Wine Tasting Notes on iPhone: Build a Log You'll Actually Use
Capture wine, whisky, and craft beer tasting notes on iPhone. Templates, organization systems, and shortcuts for serious tasters and enthusiastic hobbyists.
You taste something extraordinary. A month later, you are at a wine shop trying to remember the producer, the vintage, the region, the price you paid. Without a note, that information is gone. With a note captured on your phone while the glass was still in your hand, you never lose it.
Here is how serious tasters and hobbyists alike use iPhone notes to build a meaningful tasting log.
Why iPhone for Tasting Notes
The alternative is a paper notebook. Paper notebooks have character — and paper notebooks get left at home.
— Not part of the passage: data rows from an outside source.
Theorem CodecDecodeSelf_payload_indef nc fs rest :
  CodecDecodeSelf parseTime nc (payloadTokensIndef fs ++ rest)
    = Ok (applyFields parseTime nc fs, rest).
Proof.
  unfold payloadTokensIndef.
  rewrite <- app_comm_cons, CodecDecodeSelf_map_indef.
  rewrite <- app_assoc. change ([TBreak] ++ rest) with (TBreak :: rest).
  apply decodeLoop_fields_indef.
  rewrite length_app. pose proof (fieldsTokens_length fs). lia.
Qed.

Lemma applyFields_no_timestamp fs nc :
  hasTimestamp fs = false ->
  nc_Timestamp (applyFields parseTime nc fs) = nc_Timestamp nc.
Proof.
  revert nc. induction fs as [| f fs IH]; intros nc H; [done |].
  destruct f as [s | [ids |]]; simpl in H; [done | |];
    unfold applyFields in *; simpl; by rewrite IH.
Qed.

Lemma applyFields_no_controls fs nc :
  hasControls fs = false ->
  nc_Controls (applyFields parseTime nc fs) = nc_Controls nc.
Proof.
  revert nc. induction fs as [| f fs IH]; intros nc H; [done |].
  destruct f as [s | ids]; simpl in H; [| done].
  unfold applyFields in *; simpl; by rewrite IH.
Qed.

(** What the encoder writes, read back into a receiver: a field that was
    written overwrites, a field that was omitted leaves the receiver's. *)
Lemma applyFields_wireFields nc s (cs : StringSet) :
  applyFields parseTime nc (wireFields {| w_Timestamp := s; w_Controls := cs |})
    = {| nc_Timestamp := if String.eqb s EmptyString then nc_Timestamp nc
                         else parseTime s;
         nc_Controls := if decide (cs = ∅) then nc_Controls nc else cs |}.
Proof.
  unfold wireFields; simpl.
  assert (Hcs : match elements cs with
                | [] => cs = ∅
                | ids => cs <> ∅ /\ list_to_set ids = cs
                end).
  { destruct (elements cs) as [| id ids] eqn:E.
    - apply leibniz_equiv. by apply elements_empty_inv.
    - split.
      + intros ->. by rewrite elements_empty in E.
      + rewrite <- E. apply list_to_set_elements_L. }
  destruct (String.eqb s EmptyString), (elements cs) as [| id ids]; simpl;
    unfold applyFields; simpl.
  - subst cs. rewrite decide_True by done. by destruct nc.
  - destruct Hcs as [Hne Hl]. rewrite decide_False by done.
    f_equal. exact Hl.
  - subst cs. by rewrite decide_True.
  - destruct Hcs as [Hne Hl]. rewrite decide_False by done.
    f_equal. exact Hl.
Qed.

End PayloadProps.

(* ===================================================================== *)
(** ** The encoder *)
(* ===================================================================== *)


(* ===================================================================== *)
(** ** The codec: the properties of the specification *)
(* ===================================================================== *)



(** Decoding what the encoder wrote, into a receiver [nc]: a field the
    encoder wrote comes back through [parseTime] or as the same set; a
    field it omitted is the receiver's. *)
Lemma CodecDecodeSelf_CodecEncodeSelf (renderTime : Time -> string)
    (parseTime : string -> Time) (nc x : NodeControls) (rest : list token) :
  CodecDecodeSelf parseTime nc (CodecEncodeSelf renderTime x ++ rest)
    = Ok ({| nc_Timestamp :=
               if String.eqb (renderTime (nc_Timestamp x)) EmptyString
               then nc_Timestamp nc
               else parseTime (renderTime (nc_Timestamp x));
             nc_Controls :=
               if decide (nc_Controls x = ∅) then nc_Controls nc
               else nc_Controls x |}, rest).
Proof.
  unfold CodecEncodeSelf, wireOf.
  by rewrite CodecDecodeSelf_payload, applyFields_wireFields.
Qed.

(** C4. Round trip.  For a snapshot [x] whose timestamp is not the zero
    time, with a render function that gives the empty string for the zero
    time only and a parse function that inverts it at [x]'s timestamp:
    decoding, into a fresh snapshot, what [CodecEncodeSelf] wrote for [x]
    returns without error, consumes exactly what was written, and yields
    [x], timestamp and control set. *)
Theorem C4_encode_decode_roundtrip (renderTime : Time -> string)
    (parseTime : string -> Time) (x : NodeControls) (rest : list token) :
  nc_Timestamp x <> zeroTime ->
  (renderTime (nc_Timestamp x) = EmptyString -> nc_Timestamp x = zeroTime) ->
  parseTime (renderTime (nc_Timestamp x)) = nc_Timestamp x ->
  CodecDecodeSelf parseTime MakeNodeControls
    (CodecEncodeSelf renderTime x ++ rest) = Ok (x, rest).
Proof.
  intros Hdef Hrender Hparse.
  rewrite CodecDecodeSelf_CodecEncodeSelf.
  destruct (String.eqb (renderTime (nc_Timestamp x)) EmptyString) eqn:E.
  { apply String.eqb_eq in E. destruct Hdef. by apply Hrender. }
  rewrite Hparse. destruct x as [t cs]; simpl.
  destruct (decide (cs = ∅)) as [-> |]; reflexivity.
Qed.

Lemma C4_encode_decode_roundtrip_witness :
  CodecDecodeSelf demoParse MakeNodeControls
    (CodecEncodeSelf demoRender snapPause ++ [TStr "next"])
  = Ok (snapPause, [TStr "next"]).
Proof.
  apply (C4_encode_decode_roundtrip demoRender demoParse snapPause).
  - discriminate.
  - discriminate.
  - reflexivity.
Defined.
Your iPhone is with you at the wine bar, the whisky tasting, the bottle shop. It is there when a producer opens something unexpected at the end of dinner. The friction of reaching for it is near zero.
Beyond capture, iPhone notes are: - Searchable. "That Barolo from 2019" returns an answer in two seconds. - Persistent. Notes survive phone changes via iCloud backup. - Linkable. A tasting note can reference a producer, a retailer, a friend's recommendation. - Sharable. Screenshot a note to send a recommendation to a friend.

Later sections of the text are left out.